───── DATASET RECORDS ─────
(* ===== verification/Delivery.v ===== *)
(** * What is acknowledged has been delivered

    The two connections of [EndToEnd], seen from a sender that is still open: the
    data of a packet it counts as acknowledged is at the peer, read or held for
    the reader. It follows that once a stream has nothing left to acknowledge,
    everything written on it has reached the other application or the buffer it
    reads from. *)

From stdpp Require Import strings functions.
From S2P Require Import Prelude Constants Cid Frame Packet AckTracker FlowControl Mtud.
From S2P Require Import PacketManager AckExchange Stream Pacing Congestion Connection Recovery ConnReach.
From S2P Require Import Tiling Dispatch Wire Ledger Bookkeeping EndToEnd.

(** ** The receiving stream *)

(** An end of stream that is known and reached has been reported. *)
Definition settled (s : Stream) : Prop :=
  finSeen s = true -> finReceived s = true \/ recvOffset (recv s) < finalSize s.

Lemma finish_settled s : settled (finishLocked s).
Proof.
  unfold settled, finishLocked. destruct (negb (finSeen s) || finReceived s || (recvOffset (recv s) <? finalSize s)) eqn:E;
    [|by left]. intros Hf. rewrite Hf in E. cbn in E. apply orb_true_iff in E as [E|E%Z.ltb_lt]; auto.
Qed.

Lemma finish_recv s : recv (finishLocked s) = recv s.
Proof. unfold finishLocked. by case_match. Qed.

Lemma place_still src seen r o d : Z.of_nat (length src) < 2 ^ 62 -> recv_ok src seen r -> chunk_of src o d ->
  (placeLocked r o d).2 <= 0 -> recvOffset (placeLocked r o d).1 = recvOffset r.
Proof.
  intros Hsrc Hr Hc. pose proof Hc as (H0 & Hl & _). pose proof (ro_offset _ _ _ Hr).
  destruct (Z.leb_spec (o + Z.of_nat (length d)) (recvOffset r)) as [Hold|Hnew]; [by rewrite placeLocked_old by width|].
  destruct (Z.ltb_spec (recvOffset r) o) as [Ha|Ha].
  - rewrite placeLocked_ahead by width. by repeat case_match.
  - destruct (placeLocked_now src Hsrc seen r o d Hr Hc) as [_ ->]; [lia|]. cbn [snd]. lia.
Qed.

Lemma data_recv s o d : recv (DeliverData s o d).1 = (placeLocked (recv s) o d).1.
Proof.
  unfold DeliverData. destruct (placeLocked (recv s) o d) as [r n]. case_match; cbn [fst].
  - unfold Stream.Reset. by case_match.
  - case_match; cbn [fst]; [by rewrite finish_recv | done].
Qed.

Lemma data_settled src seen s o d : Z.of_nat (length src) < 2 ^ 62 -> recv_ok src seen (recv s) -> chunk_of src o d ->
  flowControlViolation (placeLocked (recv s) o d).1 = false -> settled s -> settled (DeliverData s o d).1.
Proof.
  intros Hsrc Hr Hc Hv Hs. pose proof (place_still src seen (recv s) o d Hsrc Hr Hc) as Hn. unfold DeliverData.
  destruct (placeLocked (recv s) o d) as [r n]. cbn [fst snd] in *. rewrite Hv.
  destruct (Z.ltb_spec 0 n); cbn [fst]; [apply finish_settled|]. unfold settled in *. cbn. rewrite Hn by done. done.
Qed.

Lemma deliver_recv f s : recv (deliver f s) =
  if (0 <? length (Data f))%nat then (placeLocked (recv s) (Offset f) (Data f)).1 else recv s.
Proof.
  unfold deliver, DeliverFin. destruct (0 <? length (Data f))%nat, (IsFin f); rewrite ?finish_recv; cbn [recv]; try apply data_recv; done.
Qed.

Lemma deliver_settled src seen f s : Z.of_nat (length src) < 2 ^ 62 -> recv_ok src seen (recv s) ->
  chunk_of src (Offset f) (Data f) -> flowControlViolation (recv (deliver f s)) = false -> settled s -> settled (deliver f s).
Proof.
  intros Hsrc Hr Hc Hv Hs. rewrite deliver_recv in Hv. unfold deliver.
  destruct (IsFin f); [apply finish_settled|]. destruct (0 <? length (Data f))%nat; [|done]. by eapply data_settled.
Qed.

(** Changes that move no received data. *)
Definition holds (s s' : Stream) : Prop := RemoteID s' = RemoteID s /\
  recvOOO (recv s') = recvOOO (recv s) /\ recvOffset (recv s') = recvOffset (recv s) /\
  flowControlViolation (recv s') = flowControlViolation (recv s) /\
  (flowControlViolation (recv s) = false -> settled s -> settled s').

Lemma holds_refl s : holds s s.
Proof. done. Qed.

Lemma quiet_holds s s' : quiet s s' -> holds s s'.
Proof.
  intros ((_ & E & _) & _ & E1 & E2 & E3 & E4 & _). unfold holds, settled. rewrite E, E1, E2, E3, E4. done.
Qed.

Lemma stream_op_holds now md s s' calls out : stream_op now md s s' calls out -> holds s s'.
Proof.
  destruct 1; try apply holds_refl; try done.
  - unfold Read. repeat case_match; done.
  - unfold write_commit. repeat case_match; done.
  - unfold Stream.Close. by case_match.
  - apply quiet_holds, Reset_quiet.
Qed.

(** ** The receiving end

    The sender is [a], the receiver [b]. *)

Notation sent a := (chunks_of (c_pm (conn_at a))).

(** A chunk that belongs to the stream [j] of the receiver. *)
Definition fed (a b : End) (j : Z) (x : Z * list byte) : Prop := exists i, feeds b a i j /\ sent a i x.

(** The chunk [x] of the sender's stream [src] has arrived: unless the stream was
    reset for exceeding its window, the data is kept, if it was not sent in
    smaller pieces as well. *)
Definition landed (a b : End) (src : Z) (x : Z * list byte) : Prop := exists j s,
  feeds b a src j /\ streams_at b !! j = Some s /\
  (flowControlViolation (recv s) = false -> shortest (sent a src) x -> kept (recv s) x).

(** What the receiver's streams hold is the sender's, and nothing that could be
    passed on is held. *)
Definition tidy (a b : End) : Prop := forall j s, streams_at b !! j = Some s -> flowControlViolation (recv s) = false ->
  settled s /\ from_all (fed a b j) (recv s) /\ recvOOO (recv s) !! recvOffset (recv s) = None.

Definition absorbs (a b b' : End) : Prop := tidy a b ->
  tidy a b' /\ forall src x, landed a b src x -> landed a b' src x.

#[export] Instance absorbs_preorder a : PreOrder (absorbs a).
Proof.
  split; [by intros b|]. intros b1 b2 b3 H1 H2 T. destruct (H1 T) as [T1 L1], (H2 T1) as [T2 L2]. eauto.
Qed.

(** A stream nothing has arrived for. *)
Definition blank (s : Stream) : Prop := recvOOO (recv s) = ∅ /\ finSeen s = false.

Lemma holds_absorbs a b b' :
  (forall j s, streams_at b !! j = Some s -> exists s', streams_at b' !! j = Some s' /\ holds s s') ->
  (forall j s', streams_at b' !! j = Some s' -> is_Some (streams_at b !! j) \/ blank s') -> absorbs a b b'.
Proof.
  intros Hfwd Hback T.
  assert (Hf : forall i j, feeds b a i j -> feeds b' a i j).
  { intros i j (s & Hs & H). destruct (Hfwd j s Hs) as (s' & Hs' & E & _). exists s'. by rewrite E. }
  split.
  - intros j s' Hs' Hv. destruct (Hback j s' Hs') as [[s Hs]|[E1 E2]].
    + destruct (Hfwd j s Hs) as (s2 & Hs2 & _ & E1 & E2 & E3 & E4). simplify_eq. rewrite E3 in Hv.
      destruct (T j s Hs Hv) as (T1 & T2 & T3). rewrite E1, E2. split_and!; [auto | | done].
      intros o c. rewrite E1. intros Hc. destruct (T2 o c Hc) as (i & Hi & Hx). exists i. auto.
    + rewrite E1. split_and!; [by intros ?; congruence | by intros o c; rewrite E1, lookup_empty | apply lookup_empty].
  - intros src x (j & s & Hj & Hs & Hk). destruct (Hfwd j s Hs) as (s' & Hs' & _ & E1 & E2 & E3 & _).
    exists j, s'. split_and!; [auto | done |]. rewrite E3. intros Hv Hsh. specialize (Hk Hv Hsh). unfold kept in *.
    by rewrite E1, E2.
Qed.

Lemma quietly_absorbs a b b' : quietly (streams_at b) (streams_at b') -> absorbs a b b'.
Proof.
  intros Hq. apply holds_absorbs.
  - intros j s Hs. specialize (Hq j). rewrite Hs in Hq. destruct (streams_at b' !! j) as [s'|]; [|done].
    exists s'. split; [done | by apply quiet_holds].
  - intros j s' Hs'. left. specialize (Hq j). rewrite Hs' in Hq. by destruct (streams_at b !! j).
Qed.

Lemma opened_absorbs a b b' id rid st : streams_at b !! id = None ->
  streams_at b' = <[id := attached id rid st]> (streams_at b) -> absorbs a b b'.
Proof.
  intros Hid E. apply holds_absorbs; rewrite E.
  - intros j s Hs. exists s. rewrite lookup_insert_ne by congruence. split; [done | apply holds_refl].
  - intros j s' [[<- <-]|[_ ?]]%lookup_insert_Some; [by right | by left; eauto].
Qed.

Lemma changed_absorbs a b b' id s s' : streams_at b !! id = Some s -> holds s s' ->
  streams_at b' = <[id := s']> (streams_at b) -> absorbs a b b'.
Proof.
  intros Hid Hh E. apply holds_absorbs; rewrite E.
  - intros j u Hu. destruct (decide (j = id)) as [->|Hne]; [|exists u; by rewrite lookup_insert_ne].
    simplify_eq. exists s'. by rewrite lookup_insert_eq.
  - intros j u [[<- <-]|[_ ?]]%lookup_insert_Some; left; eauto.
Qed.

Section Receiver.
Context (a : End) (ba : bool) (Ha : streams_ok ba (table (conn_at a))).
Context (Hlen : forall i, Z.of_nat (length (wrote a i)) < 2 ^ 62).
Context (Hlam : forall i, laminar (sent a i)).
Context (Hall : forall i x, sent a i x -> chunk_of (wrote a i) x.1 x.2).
─────
───── DATASET RECORDS ─────
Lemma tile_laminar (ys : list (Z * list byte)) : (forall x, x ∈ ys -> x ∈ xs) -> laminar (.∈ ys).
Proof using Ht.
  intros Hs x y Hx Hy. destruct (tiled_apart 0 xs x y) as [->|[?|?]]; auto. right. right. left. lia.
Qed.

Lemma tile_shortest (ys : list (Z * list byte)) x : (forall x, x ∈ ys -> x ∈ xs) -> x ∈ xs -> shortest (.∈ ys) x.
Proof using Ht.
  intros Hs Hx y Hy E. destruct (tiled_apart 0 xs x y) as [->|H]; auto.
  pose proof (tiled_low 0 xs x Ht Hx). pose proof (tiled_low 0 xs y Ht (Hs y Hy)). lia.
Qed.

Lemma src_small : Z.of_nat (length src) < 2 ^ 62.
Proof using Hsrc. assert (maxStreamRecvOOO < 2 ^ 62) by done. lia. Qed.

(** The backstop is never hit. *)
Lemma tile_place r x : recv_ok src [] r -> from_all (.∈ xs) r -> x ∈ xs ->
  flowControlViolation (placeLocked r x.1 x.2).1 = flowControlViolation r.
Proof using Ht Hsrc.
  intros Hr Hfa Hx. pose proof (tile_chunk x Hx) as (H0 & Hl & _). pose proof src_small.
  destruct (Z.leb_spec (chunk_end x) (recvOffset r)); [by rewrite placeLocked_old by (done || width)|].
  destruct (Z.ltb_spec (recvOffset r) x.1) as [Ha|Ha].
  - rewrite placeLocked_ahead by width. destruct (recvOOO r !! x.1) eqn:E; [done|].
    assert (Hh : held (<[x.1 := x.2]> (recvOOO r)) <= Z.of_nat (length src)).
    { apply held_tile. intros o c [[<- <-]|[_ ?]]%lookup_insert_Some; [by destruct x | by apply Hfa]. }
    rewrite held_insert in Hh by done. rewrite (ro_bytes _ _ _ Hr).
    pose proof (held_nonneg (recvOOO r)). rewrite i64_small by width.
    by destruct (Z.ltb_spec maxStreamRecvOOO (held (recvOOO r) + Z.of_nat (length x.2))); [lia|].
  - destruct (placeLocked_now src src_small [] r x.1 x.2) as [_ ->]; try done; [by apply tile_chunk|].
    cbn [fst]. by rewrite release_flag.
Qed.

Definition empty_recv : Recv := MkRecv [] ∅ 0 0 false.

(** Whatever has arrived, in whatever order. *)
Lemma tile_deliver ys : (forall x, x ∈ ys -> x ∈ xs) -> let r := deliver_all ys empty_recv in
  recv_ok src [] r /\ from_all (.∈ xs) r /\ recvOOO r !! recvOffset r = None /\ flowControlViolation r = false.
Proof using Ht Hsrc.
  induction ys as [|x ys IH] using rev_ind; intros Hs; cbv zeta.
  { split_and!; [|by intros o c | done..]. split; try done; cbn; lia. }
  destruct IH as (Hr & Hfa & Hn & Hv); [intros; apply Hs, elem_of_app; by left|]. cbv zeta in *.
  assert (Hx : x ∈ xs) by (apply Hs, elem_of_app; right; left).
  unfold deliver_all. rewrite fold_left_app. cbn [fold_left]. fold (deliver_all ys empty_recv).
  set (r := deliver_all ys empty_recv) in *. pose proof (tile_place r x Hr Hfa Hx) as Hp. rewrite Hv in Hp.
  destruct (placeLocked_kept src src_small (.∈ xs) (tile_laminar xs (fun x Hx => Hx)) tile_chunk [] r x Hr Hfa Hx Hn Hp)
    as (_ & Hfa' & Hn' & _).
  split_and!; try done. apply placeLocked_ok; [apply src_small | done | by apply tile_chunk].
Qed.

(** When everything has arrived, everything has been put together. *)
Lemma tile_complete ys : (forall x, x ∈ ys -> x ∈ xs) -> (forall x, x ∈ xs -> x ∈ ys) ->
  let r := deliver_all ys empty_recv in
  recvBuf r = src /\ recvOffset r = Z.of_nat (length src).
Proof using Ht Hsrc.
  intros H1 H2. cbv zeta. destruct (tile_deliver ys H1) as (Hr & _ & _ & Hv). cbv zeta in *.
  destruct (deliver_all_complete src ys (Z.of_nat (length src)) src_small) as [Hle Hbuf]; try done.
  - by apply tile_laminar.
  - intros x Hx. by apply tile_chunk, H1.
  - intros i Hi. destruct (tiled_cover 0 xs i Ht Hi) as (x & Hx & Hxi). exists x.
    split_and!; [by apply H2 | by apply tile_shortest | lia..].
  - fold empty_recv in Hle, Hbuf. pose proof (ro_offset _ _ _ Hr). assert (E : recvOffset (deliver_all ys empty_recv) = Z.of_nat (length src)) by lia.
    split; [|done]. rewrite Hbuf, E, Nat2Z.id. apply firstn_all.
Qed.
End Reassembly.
─────
### TASK
In the listing above, transcribe exactly everything from the line containing "(* ===== verification/Delivery.v ===== *)" down to the line containing "Proof. unfold finishLocked.", including both and nothing more.

### EXERCISE ANSWER
(* ===== verification/Delivery.v ===== *)
(** * What is acknowledged has been delivered

    The two connections of [EndToEnd], seen from a sender that is still open: the
    data of a packet it counts as acknowledged is at the peer, read or held for
    the reader. It follows that once a stream has nothing left to acknowledge,
    everything written on it has reached the other application or the buffer it
    reads from. *)

From stdpp Require Import strings functions.
From S2P Require Import Prelude Constants Cid Frame Packet AckTracker FlowControl Mtud.
From S2P Require Import PacketManager AckExchange Stream Pacing Congestion Connection Recovery ConnReach.
From S2P Require Import Tiling Dispatch Wire Ledger Bookkeeping EndToEnd.

(** ** The receiving stream *)

(** An end of stream that is known and reached has been reported. *)
Definition settled (s : Stream) : Prop :=
  finSeen s = true -> finReceived s = true \/ recvOffset (recv s) < finalSize s.

Lemma finish_settled s : settled (finishLocked s).
Proof.
  unfold settled, finishLocked. destruct (negb (finSeen s) || finReceived s || (recvOffset (recv s) <? finalSize s)) eqn:E;
    [|by left]. intros Hf. rewrite Hf in E. cbn in E. apply orb_true_iff in E as [E|E%Z.ltb_lt]; auto.
Qed.

Lemma finish_recv s : recv (finishLocked s) = recv s.
Proof. unfold finishLocked. by case_match. Qed.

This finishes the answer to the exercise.